The Microsoft Malware Protection Center (MMPC) will work with the online forensics team within Bing Ads, the company's online advertising system formerly known as adCenter, said Nikola Livic, a MMPC software developer.
Large data sets on malware will be correlated with clicks on advertising in order to detect potentially fraudulent behaviour, Livic said.
"We are taking two relatively disparate domains of expertise and tools, namely malware and online advertising, and creating prevention systems and processes for identifying the entire chain of benefactors of click-fraud malware," Livic said. "In this way, we're stopping the flow of illicit money at the adCenter level."

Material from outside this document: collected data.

Lemma version_ge_antisymm a b : version_ge a b → version_ge b a → a = b.
Proof.
  unfold version_ge. intros H1 H2. apply version_cmp_eq. rewrite version_cmp_antisym in H1.
  by destruct (version_cmp a b).
Qed.

Lemma version_ge_trans a b c : version_ge a b → version_ge b c → version_ge a c.
Proof. unfold version_ge. intros H1 H2. by eapply version_cmp_trans. Qed.

Lemma release_le_version a b : release_le a b → version_ge (pr_version a) (pr_version b).
Proof. unfold release_le, version_ge. by destruct (version_cmp _ _). Qed.

#[export] Instance release_le_total : Total release_le.
Proof.
  intros a b. unfold release_le. rewrite (version_cmp_antisym (pr_version a) (pr_version b)).
  destruct (version_cmp _ _); simpl; auto. apply (total string_le).
Qed.

#[export] Instance release_le_trans : Transitive release_le.
Proof.
  intros a b c Hab Hbc. pose proof (release_le_version _ _ Hab) as Vab. pose proof (release_le_version _ _ Hbc) as Vbc.
  pose proof (version_ge_trans _ _ _ Vab Vbc) as Vac. unfold release_le in *.
  destruct (version_cmp (pr_version c) (pr_version a)) eqn:E; [|done..].
  apply version_cmp_eq in E. rewrite E in *.
  rewrite (version_ge_antisymm _ _ Vab Vbc), version_cmp_refl in *. by etrans.
Qed.

(** Two different records of one version. *)
Definition ambiguous_at (l : list PackageRelease) (v : Version) : Prop :=
  ∃ a b, a ∈ l ∧ b ∈ l ∧ a ≠ b ∧ pr_version a = v ∧ pr_version b = v.

Lemma reject_ambiguous_cons name a b l :
  reject_ambiguous name (a :: b :: l) =
  if bool_decide (pr_version a = pr_version b) && bool_decide (a ≠ b)
  then Err (AmbiguousRelease name (pr_version a)) else reject_ambiguous name (b :: l).
Proof. done. Qed.

(** The check on a sorted list finds the first ambiguous version. *)
Lemma reject_ambiguous_spec name l :
  StronglySorted release_le l →
  match reject_ambiguous name l with
  | Ok _ => ∀ v, ¬ ambiguous_at l v
  | Err e => ∃ v, e = AmbiguousRelease name v ∧ ambiguous_at l v ∧
               ∀ w, ambiguous_at l w → version_ge v w
  end.
Proof.
  induction 1 as [|a l Hl IH Ha].
  { intros v (x&y&[]%not_elem_of_nil&_). }
  destruct l as [|b l].
  { intros v (x&y&->%list_elem_of_singleton&->%list_elem_of_singleton&?&_). done. }
  assert (∀ x, x ∈ b :: l → version_ge (pr_version a) (pr_version x)) as Hge.
  { intros x Hx. apply release_le_version. rewrite list.Forall_forall in Ha. by apply Ha. }
  assert (∀ x, x ∈ b :: l → pr_version x = pr_version a → pr_version b = pr_version a) as Hnext.
  { intros x Hx Ex. apply version_ge_antisymm; [|apply Hge; by left].
    apply elem_of_cons in Hx as [->|Hx]; [rewrite Ex; apply version_ge_refl|].
    rewrite <-Ex. apply release_le_version. apply StronglySorted_inv in Hl as [_ Hb].
    rewrite list.Forall_forall in Hb. by apply Hb. }
  rewrite reject_ambiguous_cons. destruct (bool_decide _ && _) eqn:Ebad.
  - apply andb_true_iff in Ebad as [Ev%bool_decide_eq_true Eab%bool_decide_eq_true].
    exists (pr_version a). split; [done|]. split.
    + exists a, b. split_and!; try done; set_solver.
    + intros w (x&y&Hx&_&_&<-&_). apply elem_of_cons in Hx as [->|Hx]; [|by apply Hge].
      apply version_ge_refl.
  - assert (pr_version b = pr_version a → b = a) as Hsame.
    { intros Ev. rewrite Ev, bool_decide_eq_true_2 in Ebad by done.
      by apply bool_decide_eq_false, dec_stable in Ebad. }
    assert (∀ v, ambiguous_at (a :: b :: l) v → ambiguous_at (b :: l) v) as Hdown.
    { assert (∀ x y, x = a → y ∈ b :: l → x ≠ y → pr_version y = pr_version x →
        ambiguous_at (b :: l) (pr_version x)) as Hone.
      { intros x y -> Hy Hne Ey. pose proof (Hnext y Hy Ey) as Eb. rewrite (Hsame Eb) in *.
        exists a, y. split_and!; try done. by left. }
      intros v (x&y&Hx&Hy&Hne&<-&Ey). apply elem_of_cons in Hx as [Ex|Hx]; apply elem_of_cons in Hy as [Ey'|Hy'].
      - congruence.
      - by eapply Hone.
      - rewrite <-Ey. by eapply Hone.
      - by exists x, y. }
    destruct (reject_ambiguous name (b :: l)).
    + intros v Hv%Hdown. by eapply IH.
    + destruct IH as (v&->&(x&y&Hx&Hy&Hr)&Hmax). exists v. split; [done|]. split.
      * exists x, y. split_and!; try apply Hr; by right.
      * intros w Hw%Hdown. by apply Hmax.
Qed.

Lemma ambiguous_at_perm l k v : l ≡ₚ k → ambiguous_at l v → ambiguous_at k v.
Proof. intros Hp (a&b&Ha&Hb&Hr). exists a, b. by rewrite <-Hp. Qed.

(** Sorting and checking do not depend on the order of the releases. *)
Lemma sorted_checked_perm name l k :
  l ≡ₚ k →
  reject_ambiguous name (merge_sort release_le l) = reject_ambiguous name (merge_sort release_le k) ∧
  (reject_ambiguous name (merge_sort release_le l) = Ok tt →
   merge_sort release_le l = merge_sort release_le k).
Proof.
  intros Hp. set (sl := merge_sort release_le l). set (sk := merge_sort release_le k).
  assert (sl ≡ₚ sk) as Hs by (unfold sl, sk; by rewrite !merge_sort_Permutation).
  assert (StronglySorted release_le sl) as Sl by (apply StronglySorted_merge_sort; apply _).
  assert (StronglySorted release_le sk) as Sk by (apply StronglySorted_merge_sort; apply _).
  pose proof (reject_ambiguous_spec name sl Sl) as Rl. pose proof (reject_ambiguous_spec name sk Sk) as Rk.
  destruct (reject_ambiguous name sl) as [[]|el], (reject_ambiguous name sk) as [[]|ek].
  - split; [done|]. intros _. apply (StronglySorted_unique_strong release_le); [|done..].
    intros a b Ha Hb Hab%release_le_version Hba%release_le_version.
    destruct (decide (a = b)) as [|Hne]; [done|]. destruct (Rl (pr_version a)). exists a, b.
    rewrite Hs at 2. split_and!; try done. by apply version_ge_antisymm.
  - destruct Rk as (v&_&Hv&_). by destruct (Rl v (ambiguous_at_perm _ _ _ (symmetry Hs) Hv)).
  - destruct Rl as (v&_&Hv&_). by destruct (Rk v (ambiguous_at_perm _ _ _ Hs Hv)).
  - split; [|done]. destruct Rl as (v&->&Hv&Mv), Rk as (w&->&Hw&Mw). do 2 f_equal.
    apply version_ge_antisymm; [apply Mv|apply Mw]; by eapply ambiguous_at_perm.
Qed.
End releases.

(** ** The specification of a resolved graph *)

Section specification.
Context `{SV : SemVer} {SL : SemVerLaws} (index : string → list PackageRelease) (offline : bool) (root : gmap string string).

Abbreviation selection := (gmap string PackageRelease).

(** The root or a selected release depends on [name] with requirement [text]. *)
Definition demands (S : selection) (name text : string) : Prop :=
  root !! name = Some text ∨ ∃ n r, S !! n = Some r ∧ pr_dependencies r !! name = Some text.

(** Reachable from the root through selected releases. *)
Inductive required (S : selection) : string → Prop :=
| required_root name text : root !! name = Some text → required S name
| required_step n r name text :
    required S n → S !! n = Some r → pr_dependencies r !! name = Some text → required S name.

Definition is_exact (text : string) : bool := starts_with "=" (trim_start text).

Record solution (S : selection) : Prop := {
  sol_meets name text : demands S name text →
    ∃ req r, parse_requirement text = Ok req ∧ S !! name = Some r ∧
      requirement_matches req (pr_version r) = true;
  sol_known name r : S !! name = Some r → r ∈ index name;
  sol_valid name r : S !! name = Some r → validate_release r = Ok tt;
  sol_offline name r : S !! name = Some r → offline = true → pr_available_offline r = true;
  sol_withdrawn name r : S !! name = Some r → pr_yanked r = true →
    ∃ text req, demands S name text ∧ is_exact text = true ∧ parse_requirement text = Ok req ∧
      requirement_matches req (pr_version r) = true;
  sol_required name r : S !! name = Some r → required S name
}.

Lemma demands_mono S S' name text : S ⊆ S' → demands S name text → demands S' name text.
Proof. intros HS [?|(n&r&Hn&Hd)]; [by left|]. right. exists n, r. split; [by eapply lookup_weaken|done]. Qed.

Lemma required_mono S S' name : S ⊆ S' → required S name → required S' name.
Proof.
  intros HS. induction 1 as [|n r name text _ IH Hn Hd]; [by eapply required_root|].
  eapply required_step; [done|by eapply lookup_weaken|done].
Qed.

(** ** Constraints stand for demands *)

(** What [add_constraint] records. *)
Definition records (c : Constraint) (text : string) : Prop :=
  ct_text c = text ∧ parse_requirement text = Ok (requirement c) ∧ exact c = is_exact text.

Record constraints_ok (D : string → string → Prop) (cs : gmap string (list Constraint)) : Prop := {
  cs_demand name text : D name text → ∃ active c, cs !! name = Some active ∧ c ∈ active ∧ records c text;
  cs_record name active c : cs !! name = Some active → c ∈ active → ∃ text, D name text ∧ records c text;
  cs_nonempty name active : cs !! name = Some active → active ≠ []
}.

Lemma add_constraint_ok D cs package text origin cs' :
  constraints_ok D cs → add_constraint cs package text origin = Ok cs' →
  constraints_ok (λ n t, D n t ∨ (n = package ∧ t = text)) cs'.
Proof.
  unfold add_constraint. intros [Hd Hr Hn] Hadd. destruct (parse_requirement text) as [req|] eqn:Hp; [|done].
  injection Hadd as <-. set (c0 := {| requirement := req |}).
  assert (records c0 text) as Hrec by done. split.
  - intros name t. intros [(active&c&Ha&Hc&Ht)%Hd|[-> ->]].
    + destruct (decide (name = package)) as [->|Hne].
      * exists (active ++ [c0]), c. rewrite lookup_insert_eq, Ha. split_and!; [done| |done]. set_solver.
      * exists active, c. by rewrite lookup_insert_ne.
    + eexists _, c0. rewrite lookup_insert_eq. split_and!; [done| |done]. set_solver.
  - intros name active c Ha Hc. apply lookup_insert_Some in Ha as [[<- <-]|[Hne Ha]].
    + apply elem_of_app in Hc as [Hc| ->%list_elem_of_singleton]; [|by exists text; auto].
      destruct (cs !! package) as [active|] eqn:E; [|by apply not_elem_of_nil in Hc].
      destruct (Hr _ _ _ E Hc) as (t&?&?). eauto.
    + destruct (Hr _ _ _ Ha Hc) as (t&?&?). eauto.
  - intros name active Ha. apply lookup_insert_Some in Ha as [[<- <-]|[Hne Ha]]; [by destruct (default _ _)|eauto].
Qed.

Lemma constraints_ok_ext D D' cs :
  (∀ n t, D n t ↔ D' n t) → constraints_ok D cs → constraints_ok D' cs.
Proof.
  intros HD [Hd Hr Hn]. split; [|..|done].
  - intros name text ?%HD. by apply Hd.
  - intros name active c Ha Hc. destruct (Hr _ _ _ Ha Hc) as (t&?%HD&?). eauto.
Qed.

Microsoft cited statistics from NSS Labs, a company that evaluates and tests security systems, that some 60-70% of malicious software has been engineered to do some form of click fraud.
"To date, we have identified three malicious software families monetising in this manner and have recouped those ill-gotten gains from the benefactors," Livic said.

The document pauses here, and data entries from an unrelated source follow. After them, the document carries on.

(* ===== verification/Ownership.v ===== *)
(** * Ownership checker (crates/syllog-semantic/src/ownership.rs)

    [FunctionChecker] walks a function body with a map of variables and reports
    uses of moved values, conflicting borrows and escaping references.  The
    checker's two mutable fields, the variables and the diagnostics, are the
    record [Checker] every operation threads; [self.file] and [self.function]
    are arguments.  The recursive calls of [check_expr] on blocks and match arms
    are passed to the operations that make them. *)

From Stdlib Require Import Ascii.
From stdpp Require Import base gmap list strings numbers sorting.
From S2P Require Import Prelude Text Ir Hir Diagnostics Ast.
Open Scope string_scope.
Open Scope list_scope.

Inductive OwnershipState :=
| Available
| Moved
| SharedBorrowed (count : N)
| MutBorrowed.

Inductive Origin := OriginParameter | OriginLocal.

Record OwnedVariable := {
  v_state : OwnershipState;
  v_copy : bool;
  v_origin : Origin;
  v_borrow : option (string * bool)
}.

Inductive UseMode := Consume | Read.

#[export] Instance ownership_state_eq_dec : EqDecision OwnershipState.
Proof. solve_decision. Defined.
#[export] Instance origin_eq_dec : EqDecision Origin.
Proof. solve_decision. Defined.
#[export] Instance use_mode_eq_dec : EqDecision UseMode.
Proof. solve_decision. Defined.

Abbreviation variable_map := (gmap string OwnedVariable).

Record Checker := { ck_variables : variable_map; ck_diagnostics : list Diagnostic }.

Definition with_state (s : OwnershipState) (v : OwnedVariable) : OwnedVariable :=
  {| v_state := s; v_copy := v_copy v; v_origin := v_origin v; v_borrow := v_borrow v |}.

Definition without_borrow (v : OwnedVariable) : OwnedVariable :=
  {| v_state := v_state v; v_copy := v_copy v; v_origin := v_origin v; v_borrow := None |}.

Definition with_variables (vars : variable_map) (k : Checker) : Checker :=
  {| ck_variables := vars; ck_diagnostics := ck_diagnostics k |}.

(** [self.variables.get_mut(name)] and an assignment to its state. *)
Definition set_state (name : string) (s : OwnershipState) (k : Checker) : Checker :=
  with_variables (alter (with_state s) name (ck_variables k)) k.

(** ** Names, copies and uses *)

Fixpoint place_name (e : Expr) : option string :=
  match e with
  | Ex (EPath [name]) _ => Some name
  | Ex (ELiteral (LitIdentifier name)) _ => Some name
  | Ex (EField base _) _ => place_name base
  | _ => None
  end.

Definition borrow_target (e : Expr) : option (string * bool) :=
  match ex_kind e with
  | EBorrow mutable operand => (λ name, (name, mutable)) <$> place_name operand
  | _ => None
  end.

(** [width.chars().all(|character| character.is_ascii_digit())] *)
Fixpoint all_digits (s : string) : bool :=
  match s with
  | EmptyString => true
  | String c s => bool_decide (48 ≤ N_of_ascii c)%N && bool_decide (N_of_ascii c ≤ 57)%N && all_digits s
  end.

(** [name.strip_prefix(['I', 'U', 'F'])] followed by the digit test. *)
Definition numeric_name (name : string) : bool :=
  match name with
  | String c width =>
      (bool_decide (c = "I"%char) || bool_decide (c = "U"%char) || bool_decide (c = "F"%char))
      && all_digits width
  | EmptyString => false
  end.

Fixpoint type_is_copy (ty : TypeNode) : bool :=
  match ty with
  | mkType kind _ =>
      match kind with
      | TkReference _ mutable _ => negb mutable
      | TkTuple items => forallb type_is_copy items
      | TkPath [name] [] =>
          existsb (λ n, bool_decide (name = n)) ["Bool"; "Char"; "Duration"; "Size"; "Str"] || numeric_name name
      | TkArray _ | TkPath _ _ => false
      end
  end.

(** [variables.get(name).is_none_or(|variable| variable.copy)] *)
Definition name_is_copy (vars : variable_map) (name : string) : bool :=
  match vars !! name with Some v => v_copy v | None => true end.

Definition expression_is_copy (e : Expr) (vars : variable_map) : bool :=
  match ex_kind e with
  | ELiteral (LitString _) | EArray _ => false
  | EBorrow mutable _ => negb mutable
  | EPath [name] => name_is_copy vars name
  | ELiteral (LitIdentifier name) => name_is_copy vars name
  | _ => true
  end.

Abbreviation uses_map := (gmap string nat).

(** [block_last_uses], with the recursive call on expressions as an argument. *)
Definition block_last_uses_with (collect : Expr → nat → uses_map → uses_map) (block : Block) : uses_map :=
  snd (foldl (λ '(index, uses) s,
      (S index, match st_kind s with
                | SLet _ _ e | SExpression e | SReturn (Some e) => collect e index uses
                | SReturn None => uses
                end))
    (0%nat, ∅) (body_statements block)).

Fixpoint collect_uses (e : Expr) (index : nat) (uses : uses_map) : uses_map :=
  let uses := match place_name e with Some name => <[name := index]> uses | None => uses end in
  match e with
  | Ex kind _ =>
      match kind with
      | EBorrow _ operand | EAwait operand | EUnary _ operand | EField operand _ =>
          collect_uses operand index uses
      | EArray items => foldl (λ uses item, collect_uses item index uses) uses items
      | ECall callee arguments =>
          foldl (λ uses a, collect_uses (argument_value a) index uses) (collect_uses callee index uses) arguments
      | EBinary _ lhs rhs => collect_uses rhs index (collect_uses lhs index uses)
      | EMatch value arms =>
          foldl (λ uses arm,
              collect_uses (arm_body arm) index
                match arm_guard arm with Some g => collect_uses g index uses | None => uses end)
            (collect_uses value index uses) arms
      | EBlock block =>
          foldl (λ uses '(name, _), <[name := index]> uses) uses
            (entries (block_last_uses_with collect_uses block))
      | ELiteral _ | EPath _ => uses
      end
  end.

Click fraud hurts advertisers since they end up paying for clicks that do no result in customers or even potential customers. Fraud is also a touchy area for advertising networks, who stand to benefit financially from more clicks but could lose business if fraud rises.
Microsoft cited some surprisingly high statistics to support its contention that click fraud is "rampant" in the online advertising business, which was worth $32 billion in 2011. The company drew data from a research paper presented in August at the ACM Special Interest Group on Data Communication conference in Helsinki.
The paper, written by two researchers who work for Microsoft Research and one from the University of Texas at Austin, sought to estimate click fraud by measuring the number of users who clicked on an ad to those who eventually ended up on the advertiser's website. They studied 10 ad networks, including those run by companies including Google, Microsoft and Facebook. None of those companies released specifics about click fraud on their networks for use by the researchers.
There are many unknowns that make measuring click fraud hard, the researchers said. Ad networks do not know the false negative rate of their detection systems, or when they fail to detect a fraudulent click, which results in an underestimation of click fraud. Third-party analytics companies do not allow their systems to be scrutinised, which causes ad networks to claim they overestimate click fraud, according to the paper.
The researchers said they found "incontrovertible evidence of dubious behavior for around half of the search ad clicks and a third of the mobile ad clicks." Overall, around 22% of clicks on ads were fraudulent, Livic said.
Google and Facebook have periodically faced accusations that click fraud is more prevalent on their networks than the companies admit. Google says it represents less than 10% of clicks on AdWords, its search-engine based advertising product.